A Misci revelou o Filme Manifesto e a campanha da coleção Verão 27, “Escapismo Tropical”, expandindo o universo apresentado no desfile realizado em abril deste ano. Gravado nos barracões da Beija-Flor de Nilópolis e da Imperatriz Leopoldinense, na Cidade do Samba, além da Marquês de Sapucaí, o projeto aproxima dois espetáculos historicamente brasileiros: o desfile de moda e o desfile de carnaval.
Com narração de Neguinho da Beija-Flor e direção criativa de Nídia Aranha e Airon Martin, o filme é dirigido por Ángel Castellanos, que também assina as imagens da campanha.
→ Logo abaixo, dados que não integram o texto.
(* ================================================================= *)
(** * The claims about a run *)

Section Claims.
Context {P : Platform}.

(** C1. When the loop of [update_embeddings] raises, whatever the row
    and the exception, the method rolls back, closes the connection and
    raises that same exception: the committed table is the one the run
    started from, so no embedding column has changed (the count of
    non-null embeddings is the same), and nothing between connecting
    and the rollback is a commit. *)
Theorem loop_failure_rolls_back (self : LocalEmbeddingGenerator) (w wl : world)
    (e : exn)
    (Hup : reachable w = true)
    (Hrows : durable w <> [])
    (Hloop : for_each (select_resources (durable w)) (process_resource self)
                      (loop_entry self w) = (Raise e, wl)) :
  exists w',
    update_embeddings self w = (Raise e, w')
    /\ durable w' = durable w
    /\ session w' = durable w
    /\ sql_count col_embedding (durable w') = sql_count col_embedding (durable w)
    /\ conn w' = ConnClosed
    /\ exists evs,
         trace w' = (trace w ++ evs ++ [EvRollback; EvClose])%list
         /\ ~ In EvCommit evs.
Proof.
  destruct (update_embeddings_loop self w wl (Raise e) Hup Hrows Hloop)
    as (w' & Hrun & Hc & Hsd & Hd & Ht).
  destruct (loop_in_transaction self _ _ _ _ Hloop)
    as [(_ & _ & _ & _ & evs & Hevs & Hno) _].
  destruct (loop_entry_world self w Hup) as (_ & _ & _ & _ & Het).
  exists w'. repeat split; try assumption; try congruence.
  exists ([EvConnect; EvExecute SelectResources] ++ evs)%list. split.
  - rewrite Ht, Hevs, Het. now rewrite <- !app_assoc.
  - intros Hin. apply in_app_or in Hin. destruct Hin as [Hin | Hin]; [| tauto].
    cbn in Hin. destruct Hin as [Hin | [Hin | []]]; discriminate.
Qed.

(** C8. On a run that completes, the rows are taken in ascending [id]
    order, all of them; for each row in that order the text is rendered
    and handed to the model, and the vector is written by an update
    whose key is that row's [id]; then comes the one commit. With [id]
    the primary key, the committed table then holds, for each row it
    held before, that row with the vector of its own text in the
    embedding column, and nothing else. *)
Theorem backfill_in_id_order (self : LocalEmbeddingGenerator) (m : Model) (w : world)
    (Hmodel : self_model self = Some m)
    (Hup : reachable w = true)
    (Hrows : durable w <> [])
    (Hall : forallb (encodable m) (durable w) = true)
    (Hids : unique_ids (durable w)) :
  let rows := order_by_id (durable w) in
  ascending rows
  /\ Permutation rows (durable w)
  /\ select_resources (durable w) = map resource_record rows
  /\ (forall r, In r rows ->
        format_resource_text (col_resource_data r) = Ok (text_of (col_resource_data r))
        /\ encode m (text_of (col_resource_data r)) = Some (vec_of m r))
  /\ exists w',
       update_embeddings self w = (Ok tt, w')
       /\ trace w'
          = (trace w ++ [EvConnect; EvExecute SelectResources]
               ++ flat_map
                    (fun r => [EvEncode (text_of (col_resource_data r));
                               EvExecute (UpdateEmbedding (vec_of m r) (col_id r))])
                    rows
               ++ [EvCommit; EvExecute SelectCounts; EvExecute SelectSample;
                   EvClose])%list
       /\ forall r',
            In r' (durable w')
            <-> exists r,
                  In r (durable w)
                  /\ r' = mk_row (col_id r) (col_resource_type r) (col_resource_id r)
                                 (col_resource_data r) (Some (vec_of m r)).
Proof.
  intros rows. split; [apply order_by_id_ascending |].
  split; [apply order_by_id_perm |]. split; [reflexivity |]. split.
  - intros r Hin.
    assert (Hr : encodable m r = true).
    { rewrite forallb_forall in Hall. apply Hall.
      eapply Permutation_in; [apply order_by_id_perm | exact Hin]. }
    unfold encodable in Hr. unfold vec_of.
    destruct (format_resource_text (col_resource_data r)) as [text|e] eqn:Hfmt;
      [| discriminate].
    rewrite (text_of_rendered _ _ Hfmt). split; [reflexivity |].
    destruct (encode m text); [reflexivity | discriminate].
  - destruct (update_embeddings_completes self m Hmodel w Hup Hrows Hall)
      as (w' & Hrun & Hd & _ & _ & Ht).
    exists w'. split; [exact Hrun |]. split; [exact Ht |].
    rewrite Hd, (backfill_embedded m _ _ Hids (order_by_id_perm _)).
    intros r'. rewrite in_map_iff. split.
    + intros (r & Heq & Hin). exists r. split; [exact Hin | now subst].
    + intros (r & Hin & Heq). exists r. split; [now subst | exact Hin].
Qed.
Mais do que usar o carnaval como pano de fundo estético, o projeto tenta evidenciar as estruturas invisíveis que sustentam tanto a moda quanto a avenida: costureiras, artesãos, pesquisa, construção coletiva e trabalho manual.
“O desfile de moda e o desfile de carnaval partem do mesmo lugar: do trabalho de muitas mãos, da pesquisa, da construção coletiva de uma ideia. A Sapucaí e a passarela desembocam no mesmo sonho”, afirma Airon Martin.
O resultado se afasta de uma visão turística ou caricata do Brasil. O filme fala sobre deslocamento, memória e sobrevivência, entendendo o sonho não como fuga, mas como ferramenta de permanência. Nesse sentido, “Escapismo Tropical” funciona menos como campanha comercial e mais como continuação do discurso construído pela marca nos últimos anos, em que moda, cinema e narrativa visual aparecem cada vez mais conectados.

Foto: Ángel Castellanos
As fotografias de Ángel Castellanos seguem a mesma lógica. As peças surgem em diálogo direto com o samba, a tradição oral e o artesanato popular, sem transformar esses elementos em mero cenário. Existe uma tentativa clara de construir identidade a partir dessas referências culturais, e não apenas utilizá-las como estética.
O lançamento acontece em um momento importante para a MISCI, que recentemente inaugurou sua primeira loja no Rio de Janeiro. A cidade passa a ocupar um papel estratégico na expansão da marca, reforçando uma ideia que Airon Martin tem defendido com frequência: a de que a internacionalização da moda brasileira pode começar justamente pelo aprofundamento das próprias raízes.